(* ===== verification/BfcCoalesce.v ===== *)
(** * Splitting, merging and coalescing chunks

    SplitChunk, Merge, MarkFree and TryToCoalesce of
    xla/tsl/framework/bfc_allocator.cc: each is one of the heap changes of
    [BfcHeap] and keeps [Inv]. *)

From Stdlib Require Import ZArith Lia.
From S2P Require Import Prelude MachineInt BfcAllocator BfcHeap BfcRegions BfcInv BfcOps.

Section Facts.
Context {Sub : Type} (R : Z -> Z -> Prop) (X D : gset nat).
Implicit Types s : bfc Sub.

Lemma lv_bounds s h c :
  Inv R X D s -> lv R (chunks_ s) (regions_ s) h c ->
  0 < ptr c /\ 0 < size c /\ (256 | size c) /\ ptr c + size c < two64.
Proof.
  intros H Hl. destruct (hp_placed (i_heap H) _ _ (lv_live _ _ _ _ _ Hl)) as (lo & hi & [Hr Hlo Hhi _ Hpos Hsz _ _]).
  destruct (i_sub H _ _ Hr) as (r & [i Hi]%list_elem_of_lookup & Hrp & Hre).
  pose proof (region_ok_nth _ _ _ (i_regs H) Hi) as [? ? ? ? ? _].
  unfold n_end in *. simpl in *. split_and!; [lia|lia|done|lia].
Qed.

Lemma lv_next s h c k :
  Inv R X D s -> lv R (chunks_ s) (regions_ s) h c -> next c = Some k ->
  exists e, lv R (chunks_ s) (regions_ s) k e /\ ptr e = ptr c + size c /\ prev e = Some h /\ k <> h.
Proof.
  intros H Hl Hk. pose proof (lv_live _ _ _ _ _ Hl) as Hl'.
  destruct (live_next (i_heap H) _ _ k Hl' Hk) as (n & (e & He & ->)%live_lv & Hp & Hv).
  exists e. split_and!; [done..|]. exact (live_next_ne (i_heap H) _ _ _ Hl' Hk).
Qed.

Lemma lv_prev s h c k :
  Inv R X D s -> lv R (chunks_ s) (regions_ s) h c -> prev c = Some k ->
  exists e, lv R (chunks_ s) (regions_ s) k e /\ ptr c = ptr e + size e /\ next e = Some h /\ k <> h.
Proof.
  intros H Hl Hk. pose proof (lv_live _ _ _ _ _ Hl) as Hl'.
  destruct (live_prev (i_heap H) _ _ k Hl' Hk) as (n & (e & He & ->)%live_lv & Hp & Hv).
  exists e. split_and!; [done..|]. exact (live_prev_ne (i_heap H) _ _ _ Hl' Hk).
Qed.

Lemma lookup_insert_decide (cs : list Chunk) h c k :
  (h < length cs)%nat -> <[h := c]> cs !! k = if decide (k = h) then Some c else cs !! k.
Proof.
  intros Hh. case_decide as E; [subst k; by apply list_lookup_insert_eq|by apply list_lookup_insert_ne].
Qed.
Lemma Inv_eq X1 X2 D1 D2 s : X1 = X2 -> D1 = D2 -> Inv R X1 D1 s -> Inv R X2 D2 s.
Proof. by intros -> ->. Qed.
End Facts.

(** A chunk after some assignments. *)
Ltac lookup_chunk :=
  cbn [chunks_ with_chunks with_regions with_free_list with_bins];
  rewrite !lookup_insert_decide by (by rewrite ?length_insert);
  repeat (first [rewrite decide_True by done | rewrite decide_False by done]).

(** [match o with Some k => ChunkFromHandle(k)->prev = v] *)
Definition relink (o : option ChunkHandle) (v : option ChunkHandle) (cs : list Chunk) : list Chunk :=
  match o with
  | None => cs
  | Some k => match cs !! k with Some e => <[k := set_prev v e]> cs | None => cs end
  end.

Exercise brief:
In the records above, find the lines holding "size". Copy each one.

Written answer:
  0 < ptr c /\ 0 < size c /\ (256 | size c) /\ ptr c + size c < two64.
  exists e, lv R (chunks_ s) (regions_ s) k e /\ ptr e = ptr c + size c /\ prev e = Some h /\ k <> h.
  exists e, lv R (chunks_ s) (regions_ s) k e /\ ptr c = ptr e + size e /\ next e = Some h /\ k <> h.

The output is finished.